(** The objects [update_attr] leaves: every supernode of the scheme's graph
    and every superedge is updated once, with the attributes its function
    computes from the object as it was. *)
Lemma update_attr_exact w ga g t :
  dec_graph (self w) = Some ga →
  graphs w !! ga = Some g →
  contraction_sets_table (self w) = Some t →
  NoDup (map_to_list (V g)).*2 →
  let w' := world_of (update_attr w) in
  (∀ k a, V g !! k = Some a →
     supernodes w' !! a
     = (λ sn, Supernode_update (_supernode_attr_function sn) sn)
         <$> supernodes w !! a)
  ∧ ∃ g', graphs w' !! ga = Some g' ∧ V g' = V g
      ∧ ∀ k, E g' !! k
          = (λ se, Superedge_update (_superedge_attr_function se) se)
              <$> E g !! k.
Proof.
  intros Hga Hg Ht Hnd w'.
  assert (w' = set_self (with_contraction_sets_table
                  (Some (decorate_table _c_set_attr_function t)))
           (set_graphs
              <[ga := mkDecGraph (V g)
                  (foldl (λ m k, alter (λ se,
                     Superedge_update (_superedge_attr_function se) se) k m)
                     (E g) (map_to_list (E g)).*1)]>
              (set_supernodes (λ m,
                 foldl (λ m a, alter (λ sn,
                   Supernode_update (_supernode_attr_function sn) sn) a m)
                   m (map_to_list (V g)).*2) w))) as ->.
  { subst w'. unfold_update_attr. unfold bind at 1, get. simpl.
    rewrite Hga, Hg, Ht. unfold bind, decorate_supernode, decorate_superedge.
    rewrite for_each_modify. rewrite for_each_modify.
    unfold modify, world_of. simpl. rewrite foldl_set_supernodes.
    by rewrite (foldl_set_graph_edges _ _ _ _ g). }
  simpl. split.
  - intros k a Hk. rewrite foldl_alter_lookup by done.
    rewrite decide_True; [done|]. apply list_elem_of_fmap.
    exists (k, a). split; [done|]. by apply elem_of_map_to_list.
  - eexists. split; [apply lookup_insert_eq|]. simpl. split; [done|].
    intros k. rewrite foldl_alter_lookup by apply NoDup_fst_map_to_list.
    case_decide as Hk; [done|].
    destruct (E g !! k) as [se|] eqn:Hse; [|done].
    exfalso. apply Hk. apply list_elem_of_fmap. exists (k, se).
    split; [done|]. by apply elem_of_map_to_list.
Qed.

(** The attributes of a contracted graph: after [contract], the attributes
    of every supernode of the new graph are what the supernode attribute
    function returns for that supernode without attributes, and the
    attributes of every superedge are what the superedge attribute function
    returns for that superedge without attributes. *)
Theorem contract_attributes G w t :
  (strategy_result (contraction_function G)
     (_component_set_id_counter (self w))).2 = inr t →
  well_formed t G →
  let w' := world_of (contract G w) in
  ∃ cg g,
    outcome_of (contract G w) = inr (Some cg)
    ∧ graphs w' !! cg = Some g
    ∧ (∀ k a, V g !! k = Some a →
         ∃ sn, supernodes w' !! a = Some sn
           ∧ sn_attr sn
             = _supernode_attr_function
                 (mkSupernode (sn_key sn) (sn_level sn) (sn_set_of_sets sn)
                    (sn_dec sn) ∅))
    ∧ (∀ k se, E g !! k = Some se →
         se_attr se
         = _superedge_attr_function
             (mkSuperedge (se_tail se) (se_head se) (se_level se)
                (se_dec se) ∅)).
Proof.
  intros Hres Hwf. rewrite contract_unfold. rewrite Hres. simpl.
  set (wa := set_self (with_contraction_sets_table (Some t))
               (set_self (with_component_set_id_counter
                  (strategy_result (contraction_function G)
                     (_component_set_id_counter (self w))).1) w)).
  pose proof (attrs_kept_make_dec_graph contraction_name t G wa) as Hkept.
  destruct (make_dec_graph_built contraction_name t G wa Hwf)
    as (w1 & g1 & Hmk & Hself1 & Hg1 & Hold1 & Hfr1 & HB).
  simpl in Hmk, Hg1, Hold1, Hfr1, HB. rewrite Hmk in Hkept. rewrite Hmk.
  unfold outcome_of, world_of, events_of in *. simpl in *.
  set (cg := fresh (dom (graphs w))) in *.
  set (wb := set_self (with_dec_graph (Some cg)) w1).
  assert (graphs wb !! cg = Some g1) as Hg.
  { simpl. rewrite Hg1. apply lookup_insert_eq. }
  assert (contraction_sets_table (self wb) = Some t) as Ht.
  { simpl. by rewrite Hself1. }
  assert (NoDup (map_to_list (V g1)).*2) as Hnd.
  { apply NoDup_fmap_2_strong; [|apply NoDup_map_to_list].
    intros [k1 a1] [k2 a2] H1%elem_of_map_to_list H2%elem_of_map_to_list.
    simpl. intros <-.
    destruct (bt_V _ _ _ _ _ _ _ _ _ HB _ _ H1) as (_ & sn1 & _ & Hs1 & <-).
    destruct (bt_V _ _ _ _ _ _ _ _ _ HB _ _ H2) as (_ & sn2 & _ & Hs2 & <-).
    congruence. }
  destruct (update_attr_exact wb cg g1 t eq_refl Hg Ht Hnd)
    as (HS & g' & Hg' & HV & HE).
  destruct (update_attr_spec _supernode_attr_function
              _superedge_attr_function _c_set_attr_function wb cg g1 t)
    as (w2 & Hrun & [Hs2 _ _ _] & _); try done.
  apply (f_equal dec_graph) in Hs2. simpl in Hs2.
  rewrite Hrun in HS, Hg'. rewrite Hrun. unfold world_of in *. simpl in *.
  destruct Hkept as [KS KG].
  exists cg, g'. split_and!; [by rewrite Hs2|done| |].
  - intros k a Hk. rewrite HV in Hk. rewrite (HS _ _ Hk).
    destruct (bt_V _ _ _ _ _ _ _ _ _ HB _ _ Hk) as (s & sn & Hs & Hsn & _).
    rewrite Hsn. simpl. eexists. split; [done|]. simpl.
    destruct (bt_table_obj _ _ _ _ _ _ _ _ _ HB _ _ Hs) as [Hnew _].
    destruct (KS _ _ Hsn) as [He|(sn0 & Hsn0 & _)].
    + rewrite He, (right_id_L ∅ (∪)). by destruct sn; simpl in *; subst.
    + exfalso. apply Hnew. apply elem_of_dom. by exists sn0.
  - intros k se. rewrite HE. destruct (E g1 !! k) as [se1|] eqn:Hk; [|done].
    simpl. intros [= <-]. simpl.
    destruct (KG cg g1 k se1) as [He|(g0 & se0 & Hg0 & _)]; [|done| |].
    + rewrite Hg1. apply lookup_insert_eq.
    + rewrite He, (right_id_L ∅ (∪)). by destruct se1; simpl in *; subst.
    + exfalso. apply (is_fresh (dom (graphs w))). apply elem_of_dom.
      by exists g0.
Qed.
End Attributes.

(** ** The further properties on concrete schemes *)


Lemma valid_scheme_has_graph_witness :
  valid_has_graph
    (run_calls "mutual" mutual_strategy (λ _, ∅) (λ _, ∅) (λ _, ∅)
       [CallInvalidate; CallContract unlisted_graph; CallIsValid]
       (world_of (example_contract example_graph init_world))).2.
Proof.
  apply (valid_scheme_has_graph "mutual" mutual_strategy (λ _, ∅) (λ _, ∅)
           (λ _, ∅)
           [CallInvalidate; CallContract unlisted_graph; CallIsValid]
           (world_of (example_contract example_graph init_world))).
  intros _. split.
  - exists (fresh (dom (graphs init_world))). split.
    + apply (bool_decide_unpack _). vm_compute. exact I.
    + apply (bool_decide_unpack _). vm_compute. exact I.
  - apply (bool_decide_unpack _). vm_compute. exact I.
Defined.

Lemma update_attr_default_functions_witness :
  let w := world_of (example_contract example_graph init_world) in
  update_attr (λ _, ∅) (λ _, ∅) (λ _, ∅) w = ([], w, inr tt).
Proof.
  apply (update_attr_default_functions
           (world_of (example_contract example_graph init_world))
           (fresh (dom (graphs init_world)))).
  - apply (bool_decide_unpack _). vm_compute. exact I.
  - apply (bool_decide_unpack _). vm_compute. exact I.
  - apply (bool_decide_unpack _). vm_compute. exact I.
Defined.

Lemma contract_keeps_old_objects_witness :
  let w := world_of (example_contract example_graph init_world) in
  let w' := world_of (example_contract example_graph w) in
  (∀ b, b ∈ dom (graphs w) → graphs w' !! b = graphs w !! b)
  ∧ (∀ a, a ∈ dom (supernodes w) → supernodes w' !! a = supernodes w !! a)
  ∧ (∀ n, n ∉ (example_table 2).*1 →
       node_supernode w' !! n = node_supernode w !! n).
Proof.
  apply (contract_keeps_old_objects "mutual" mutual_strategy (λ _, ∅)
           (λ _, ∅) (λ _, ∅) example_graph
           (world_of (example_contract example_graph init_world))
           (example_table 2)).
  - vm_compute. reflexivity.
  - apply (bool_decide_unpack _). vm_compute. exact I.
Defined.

###

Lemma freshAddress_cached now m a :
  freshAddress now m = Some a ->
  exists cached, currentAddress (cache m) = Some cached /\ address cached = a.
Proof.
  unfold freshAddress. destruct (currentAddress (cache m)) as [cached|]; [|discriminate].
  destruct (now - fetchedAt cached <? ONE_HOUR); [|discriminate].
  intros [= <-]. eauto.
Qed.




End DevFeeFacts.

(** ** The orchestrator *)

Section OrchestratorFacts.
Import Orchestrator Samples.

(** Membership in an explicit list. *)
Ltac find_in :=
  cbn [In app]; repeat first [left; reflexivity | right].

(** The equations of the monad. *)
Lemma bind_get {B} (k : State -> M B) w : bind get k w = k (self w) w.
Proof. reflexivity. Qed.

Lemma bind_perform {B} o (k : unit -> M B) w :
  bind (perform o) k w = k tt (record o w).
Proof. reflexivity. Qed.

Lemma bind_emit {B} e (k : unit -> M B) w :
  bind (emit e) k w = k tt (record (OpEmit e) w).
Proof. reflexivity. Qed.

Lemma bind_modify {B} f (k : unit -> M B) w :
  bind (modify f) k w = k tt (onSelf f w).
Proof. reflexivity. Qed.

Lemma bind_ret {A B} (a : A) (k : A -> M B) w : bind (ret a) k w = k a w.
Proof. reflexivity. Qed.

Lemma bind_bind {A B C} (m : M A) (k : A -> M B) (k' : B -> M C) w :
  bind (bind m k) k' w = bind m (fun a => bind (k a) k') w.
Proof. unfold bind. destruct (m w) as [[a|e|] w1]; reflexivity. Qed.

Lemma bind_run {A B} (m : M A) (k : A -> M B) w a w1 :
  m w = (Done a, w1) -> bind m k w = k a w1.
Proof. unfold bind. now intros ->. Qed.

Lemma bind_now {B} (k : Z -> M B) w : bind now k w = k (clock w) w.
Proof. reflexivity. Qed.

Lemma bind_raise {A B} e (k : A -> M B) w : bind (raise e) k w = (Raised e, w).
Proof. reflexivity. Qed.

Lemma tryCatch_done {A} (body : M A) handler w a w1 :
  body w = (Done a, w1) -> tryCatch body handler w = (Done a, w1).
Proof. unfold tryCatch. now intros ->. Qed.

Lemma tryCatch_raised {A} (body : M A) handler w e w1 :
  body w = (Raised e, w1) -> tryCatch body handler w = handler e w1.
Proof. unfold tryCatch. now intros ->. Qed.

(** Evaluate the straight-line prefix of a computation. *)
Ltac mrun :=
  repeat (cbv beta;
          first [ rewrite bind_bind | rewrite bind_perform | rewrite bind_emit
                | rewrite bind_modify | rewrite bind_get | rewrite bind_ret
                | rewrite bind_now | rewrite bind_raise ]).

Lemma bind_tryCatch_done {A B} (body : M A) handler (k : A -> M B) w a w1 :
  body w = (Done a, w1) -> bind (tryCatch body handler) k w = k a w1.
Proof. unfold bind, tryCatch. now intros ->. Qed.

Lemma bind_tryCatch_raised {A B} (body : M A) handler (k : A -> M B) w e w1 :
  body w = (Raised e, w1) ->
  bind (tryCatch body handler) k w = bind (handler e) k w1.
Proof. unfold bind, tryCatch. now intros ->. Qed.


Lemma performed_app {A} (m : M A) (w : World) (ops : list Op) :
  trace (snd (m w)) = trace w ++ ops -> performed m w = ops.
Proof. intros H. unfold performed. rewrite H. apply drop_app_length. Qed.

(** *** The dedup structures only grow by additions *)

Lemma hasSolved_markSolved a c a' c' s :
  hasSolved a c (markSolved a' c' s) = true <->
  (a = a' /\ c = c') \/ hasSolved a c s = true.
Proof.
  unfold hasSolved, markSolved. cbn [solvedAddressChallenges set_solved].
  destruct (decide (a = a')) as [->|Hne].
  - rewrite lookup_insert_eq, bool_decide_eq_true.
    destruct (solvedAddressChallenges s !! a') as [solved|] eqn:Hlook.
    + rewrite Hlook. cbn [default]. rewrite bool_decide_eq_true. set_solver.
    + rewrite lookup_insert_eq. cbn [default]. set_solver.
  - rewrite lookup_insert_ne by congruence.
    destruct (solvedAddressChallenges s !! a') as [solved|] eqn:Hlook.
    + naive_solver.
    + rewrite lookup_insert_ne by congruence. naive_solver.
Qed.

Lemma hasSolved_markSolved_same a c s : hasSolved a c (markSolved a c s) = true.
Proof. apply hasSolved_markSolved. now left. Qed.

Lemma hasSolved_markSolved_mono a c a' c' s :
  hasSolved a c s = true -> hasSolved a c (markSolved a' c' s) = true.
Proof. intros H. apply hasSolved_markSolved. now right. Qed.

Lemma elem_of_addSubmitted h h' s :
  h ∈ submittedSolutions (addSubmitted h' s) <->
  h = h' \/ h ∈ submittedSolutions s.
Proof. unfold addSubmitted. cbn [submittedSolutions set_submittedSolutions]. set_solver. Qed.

###

Once you find the line with "Lemma hasSolved_markSolved a" in the entries above, output it and each line after it up to and including the line with "- rewrite lookup_insert_eq, bool_decide_eq_true.", and nothing else.

→ **Solution to this task**
Lemma hasSolved_markSolved a c a' c' s :
  hasSolved a c (markSolved a' c' s) = true <->
  (a = a' /\ c = c') \/ hasSolved a c s = true.
Proof.
  unfold hasSolved, markSolved. cbn [solvedAddressChallenges set_solved].
  destruct (decide (a = a')) as [->|Hne].
  - rewrite lookup_insert_eq, bool_decide_eq_true.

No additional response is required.